Un posto medico avanzato è un punto di primo soccorso dove operano medici e infermieri per il trattamento sanitario dei pazienti. Di solito viene localizzato ai margini dell’area di sicurezza che nel caso di Lampedusa è il molo. Può essere costituito da una tenda o da una clinica mobile, dove vengono accettati i feriti ed eseguite le prime valutazione cliniche. I pazienti vengono quindi stabilizzati per poi consentirne il trasporto verso il centro o nei casi più gravi verso il poliambulatorio. I migranti ricevono le prime cure e un codice di gravità che viene utilizzato dai medici del centro. Queste operazioni consentono di individuare coloro che necessitano di cure specifiche. Non dobbiamo dimenticare che si tratta di persone che hanno effettuato giorni e giorni in mare in piccole imbarcazioni nella stessa posizione, in condizioni assolutamente precarie. Le patologie che infatti presentano sono generalmente legate alle difficili condizioni di viaggio: ustioni, disidratazioni, patologie osteo-muscolari e nei casi più estremi, soprattutto nel periodo invernale, shock ipotermici

 

Come è organizzato un posto medico avanzato?

Un posto medico avanzato è di solito diviso in un’area per la valutazione dei pazienti, una per la gestione delle urgenze assolute e una per la gestione delle urgenze relative.
Nel caso di Lampedusa i migranti sbarcati venivano valutati dal nostro personale e quindi indirizzati nell’area di destinazione. I casi più gravi venivano stabilizzati in una clinica mobile. A tutti i visitati veniva dato un codice. Questo consentiva la divisione delle vittime in classi di gravità in base alle lesioni riportate ed alle priorità di trattamento, quello che in gergo si chiama triage. Queste operazioni consentono poi agli altri medici del centro o del poliambulatorio, che prendevano in consegna i feriti, di avere un quadro clinico più chiaro che permette di intervenire in maniera tempestiva e precisa.

Nel caso di Lampedusa a volte si parla di maxiemergenza sanitaria, perché?

Secondo la definizione della Protezione Civile una maxiemergenza è un fatto improvviso che determina una richiesta sanitaria sproporzionata rispetto alle risorse dispiegabili sul campo. La sproporzione può avere estensione territoriale variabile e coinvolge direttamente anche le strutture sanitarie aggravando la discrepanza tra le risorse disponibili e il numero dei feriti. Lampedusa presenta tutte le caratteristiche di un’emergenza per l’asimmetria dell’offerta sanitaria rispetto al numero dei pazienti. Basti pensare ad uno dei tanti sbarchi con centinaia di migranti stipati nei barconi incluse donne e bambini.

 

A chi spetterebbe gestire questa situazione?

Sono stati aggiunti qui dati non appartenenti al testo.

(** The event of the booked database starts at 10:00. At instant 0 its
    owner, a customer, is refused for the lead time and another customer for
    the ownership; a member of the staff is treated as an unrestricted
    caller. *)
Lemma updateEvent_policy_witness :
  updateEventRef 1 (resupply [] Undefined) (Some owner) 0 booked
  = (invalid ["You can only update events at least 24 hours in advance."], booked)
  /\ updateEventRef 1 (resupply [] Undefined) (Some stranger) 0 booked
     = (invalid ["You can only update your own events."], booked)
  /\ updateEventRef 1 (resupply [] Undefined) (Some clerk) 0 booked
     = updateEventRef 1 (resupply [] Undefined) None 0 booked.
Proof.
  assert (Hfind : findEvent (db booked) 1 = Some launch) by (vm_compute; reflexivity).
  pose proof (fun u => @updateEvent_policy validateStringRef validateNumberRef
                validateDateRangeRef parseAndValidateIdRef 3 1024 1000
                validateEventServiceDataRef checkRoomAvailabilityRef 0 1
                (resupply [] Undefined) u 0 booked launch Hfind) as P.
  split; [|split].
  - apply (proj1 (proj2 (P owner))); [reflexivity | reflexivity | reflexivity].
  - apply (proj1 (P stranger)); [reflexivity | discriminate].
  - apply (proj2 (proj2 (proj2 (P clerk)))). discriminate.
Defined.

(** The run of an update of the scheduled event that sends its one line
    again. *)
Lemma resend_run :
  exists r,
    updateEventRef 1 (resupply [scheduledLine] Undefined) None 2000 bookedScheduled
    = (r, bookedScheduled)
    /\ isValid r = false
    /\ errors r = ["Variation is busy during the requested time slot"].
Proof. eexists. vm_compute. repeat split. Qed.

(** Event 1 holds the catering from 10:00 for two hours; the update that
    sends the same line again is refused and nothing is written. *)
Lemma updateEvent_refuses_overlap_witness :
  exists r w',
    updateEventRef 1 (resupply [scheduledLine] Undefined) None 2000 bookedScheduled = (r, w')
    /\ isValid r = false /\ w' = bookedScheduled.
Proof.
  destruct resend_run as (r & Hrun & _ & _).
  exists r, bookedScheduled. split; [exact Hrun|].
  assert (H5 : 5 <> 0) by discriminate.
  assert (H2 : 2 <> 0) by discriminate.
  eapply updateEvent_refuses_overlap
    with (line := scheduledLine)
         (row := mkEventService 1 1 9 (Some 5) 2 (Some 50) None "CONFIRMED"
                   (Some (hour 10)) (Some 2))
         (vid := 5) (t := hour 10) (h := 2) (cstart := hour 10).
  - exact Hrun.
  - left. reflexivity.
  - reflexivity.
  - exact H5.
  - reflexivity.
  - reflexivity.
  - exact H2.
  - left. reflexivity.
  - reflexivity.
  - reflexivity.
  - reflexivity.
  - reflexivity.
  - reflexivity.
Defined.

(** The refused update of the scheduled event writes nothing. *)
Lemma updateEvent_atomic_witness :
  snd (updateEventRef 1 (resupply [scheduledLine] Undefined) None 2000 bookedScheduled)
  = bookedScheduled.
Proof.
  destruct resend_run as (r & Hrun & Hbad & _).
  rewrite Hrun at 1. simpl.
  exact (updateEvent_atomic validateStringRef validateNumberRef validateDateRangeRef
           parseAndValidateIdRef 3 1024 1000 validateEventServiceDataRef
           checkRoomAvailabilityRef 0 1 (resupply [scheduledLine] Undefined) None 2000
           bookedScheduled Hrun Hbad).
Defined.

(** *** The invoice of an updated event *)

Lemma find_map_event : forall eid (f : Invoice -> Invoice) (l : list Invoice),
  (forall i, inv_event_id (f i) = inv_event_id i) ->
  find (fun i => inv_event_id i =? eid) (map f l)
  = option_map f (find (fun i => inv_event_id i =? eid) l).
Proof.
  intros eid f l Hf. induction l as [|i l IH]; [reflexivity|].
  simpl. rewrite Hf. destruct (inv_event_id i =? eid); [reflexivity | exact IH].
Qed.

Lemma retotal_event : forall iid total i, inv_event_id (retotal iid total i) = inv_event_id i.
Proof. intros iid total i. unfold retotal. destruct (_ =? _); reflexivity. Qed.

Lemma retotal_id : forall iid total i, invoice_id (retotal iid total i) = invoice_id i.
Proof. intros iid total i. unfold retotal. destruct (_ =? _); reflexivity. Qed.

Section UpdateInvoice.

Variable validateString : Field string -> string -> StringOptions -> list string.
Variable validateNumber : Field Z -> string -> Z -> list string.
Variable validateDateRange : Field Z -> Field Z -> string -> list string.
Variable parseAndValidateId : Field Z -> string -> option Z.
Variable NAME_MIN NAME_MAX DESCRIPTION_MAX : Z.
Variable validateEventServiceData : ServiceData -> list string.
Variable checkRoomAvailability :
  Z -> Field Z -> Field Z -> option Z -> Store -> RoomAvailability.
Variable tzOffset : Z.

Local Abbreviation update :=
  (updateEvent validateString validateNumber validateDateRange parseAndValidateId
     NAME_MIN NAME_MAX DESCRIPTION_MAX validateEventServiceData checkRoomAvailability
     tzOffset).

Lemma writeEvent_invoices : forall old d c w e w1,
  writeEvent tzOffset old d c w = Next e w1 ->
  estimated_cost e = c
  /\ invoices (db w1) = invoices (db w)
  /\ invoiceDetails (db w1) = invoiceDetails (db w).
Proof.
  intros old d c w e w1 H.
  unfold writeEvent, eventDateOf, statusOf, bind, ret, throw, getStore, putStore in H.
  destruct (d_event_date d); destruct (d_start_time d); try discriminate H;
    destruct (d_status d) as [| |v]; try discriminate H;
    try (destruct (status_of_string v); try discriminate H);
    inversion H; subst; simpl; repeat split.
Qed.

Lemma replaceEventServices_invoices : forall eid services w w2,
  replaceEventServices eid services w = Next tt w2 ->
  invoices (db w2) = invoices (db w) /\ invoiceDetails (db w2) = invoiceDetails (db w).
Proof.
  intros eid services w w2 H.
  unfold replaceEventServices, when, deleteEventServices, createEventServices, bind, ret,
    getStore, putStore in H.
  destruct (0 <? List.length services)%nat; simpl in H.
  - destruct (0 <? List.length services)%nat; inversion H; subst; split; reflexivity.
  - inversion H; subst. split; reflexivity.
Qed.

(** What the invoice step of an update does to the invoices: nothing when
    the cost is the stored one or the event has no invoice; otherwise the
    total of the event's invoice becomes the cost. *)
Lemma updateInvoice_effect : forall old d c w2 w3,
  updateInvoice old d c w2 = Next tt w3 ->
  invoices (db w3)
  = (if c =? estimated_cost old then invoices (db w2)
     else match findInvoice (db w2) (event_id old) with
          | Some inv => map (retotal (invoice_id inv) c) (invoices (db w2))
          | None => invoices (db w2)
          end)
  /\ (c = estimated_cost old \/ findInvoice (db w2) (event_id old) = None ->
      invoiceDetails (db w3) = invoiceDetails (db w2)).
Proof.
  intros old d c w2 w3 H. unfold updateInvoice, when in H.
  destruct (Z.eqb_spec c (estimated_cost old)) as [Heq|Hne]; simpl in H.
  { inversion H; subst. split; [reflexivity | intros _; reflexivity]. }
  apply bind_Next in H as (s & wa & Hs & H). inversion Hs; subst s wa. clear Hs.
  destruct (findInvoice (db w2) (event_id old)) as [inv|] eqn:Hf.
  2:{ inversion H; subst. split; [reflexivity | intros _; reflexivity]. }
  split; [|intros [Hc|Hn]; [contradiction | discriminate]].
  apply bind_Next in H as ([] & wr & Hreset & H).
  assert (Hr : invoices (db wr) = map (retotal (invoice_id inv) c) (invoices (db w2))).
  { unfold resetInvoice, bind, getStore, putStore in Hreset.
    inversion Hreset; subst. reflexivity. }
  apply bind_Next in H as ([] & wb & Hroom & H).
  assert (Hb : invoices (db wb) = invoices (db wr)).
  { destruct (invoiceRoomId old d) as [rid|].
    - pose proof (@wp_Next _ _ _ _ _ _ _ (roomDetail_exact (invoice_id inv) rid wr) Hroom)
        as (room & _ & _ & Hi & _).
      now rewrite Hi, app_nil_r.
    - inversion Hroom; subst. reflexivity. }
  assert (Hc : invoices (db w3) = invoices (db wb)).
  { unfold when in H. destruct (0 <? _)%nat.
    - pose proof (@wp_Next _ _ _ _ _ _ _
                    (serviceDetails_exact (invoice_id inv) (d_event_services d) wb) H)
        as (_ & Hi & _).
      now rewrite Hi, app_nil_r.
    - inversion H; subst. reflexivity. }
  congruence.
Qed.

(** The invoices after an accepted update, from those before it. *)
Lemma updateEvent_invoices : forall eid d user now w r w' e n,
  update eid d user now w = (r, w') ->
  isValid r = true ->
  data r = EventData_ e n ->
  exists old,
    findEvent (db w) eid = Some old
    /\ invoices (db w')
       = (if estimated_cost e =? estimated_cost old then invoices (db w)
          else match findInvoice (db w) eid with
               | Some inv => map (retotal (invoice_id inv) (estimated_cost e)) (invoices (db w))
               | None => invoices (db w)
               end)
    /\ (estimated_cost e = estimated_cost old \/ findInvoice (db w) eid = None ->
        invoiceDetails (db w') = invoiceDetails (db w)).
Proof.
  intros eid d user now w r w' e n Hrun Hok Hdata.
  edestruct updateEvent_success as (old & Hfind & _ & Htx); [exact Hrun | exact Hok |].
  destruct (updateEventTx_steps _ _ _ _ _ _ Htx)
    as (c1 & c2 & e0 & w1 & w2 & _ & _ & _ & _ & Hwrite & Hrep & Hinv & Hd).
  rewrite Hdata in Hd. inversion Hd; subst e0. clear Hd.
  destruct (writeEvent_invoices _ _ _ _ Hwrite) as (Hc & Hi1 & Hd1).
  destruct (replaceEventServices_invoices _ _ _ Hrep) as (Hi2 & Hd2).
  destruct (updateInvoice_effect _ _ _ _ Hinv) as (Hi3 & Hd3).
  pose proof (findEvent_id _ _ Hfind) as Hid.
  assert (Hfi : findInvoice (db w2) (event_id old) = findInvoice (db w) eid).
  { unfold findInvoice. now rewrite Hi2, Hi1, Hid. }
  exists old. split; [exact Hfind|].
  subst c2. rewrite Hfi, Hi2, Hi1 in Hi3. rewrite Hfi, Hd2, Hd1 in Hd3.
  split; assumption.
Qed.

Secondo l’articolo 2 della legge 224 del 24 febbraio 92, le cosiddette maxiemergenze dovrebbero essere gestite dalle ASL competenti attraverso il 118. Il punto sul quale insistiamo è che i medici e gli infermieri che svolgono questa attività devono avere competenze simili a quelle del 118 o essere esperti di situazioni emergenziali. I nostri medici e i nostri infermieri sull’isola venivano reclutati in base a queste caratteristiche.
Nel caso di Lampedusa la ASL competente è quella Palermo 6 con cui avevamo siglato un Protocollo d’Intesa che stabiliva limiti e competenze dell’azione di soccorso di MSF. Nel momento in cui il Protocollo non è stato rinnovato, abbiamo deciso di interrompere le nostre attività.

 

Cosa chiede MSF?

Chiediamo che la ASL si assuma le proprie responsabilità e che allestisca un posto medico avanzato sul molo. Ove questo non dovesse realizzarsi, siamo pronti ad intervenire sostituendo ancora una volta la ASL stessa.
Certo è che non resteremo a Lampedusa per sempre, per questo abbiamo annunciato lo scorso anno di voler andar via, ma solo nel momento in cui la ASL si fosse impegnata a garantire un servizio di triage sul molo.
MSF ha prestato in passato attività di soccorso agli sbarchi sul porto di Pozzallo (provincia di Ragusa) con un posto medico avanzato che successivamente è passato alla ASL territoriale.
Inoltre il passaggio di consegne tra MSF e la ASL è già avvenuto svariate volte nella stessa Sicilia dove MSF ha aperto 16 Ambulatori STP (Straniero Temporaneamente Presente) dedicati ai migranti irregolarmente presenti, oggi gestiti dalle ASL. Non riusciamo a capire perché quello che viene fatto in tutta Italia a norma di legge, non possa essere fatto anche a Lampedusa.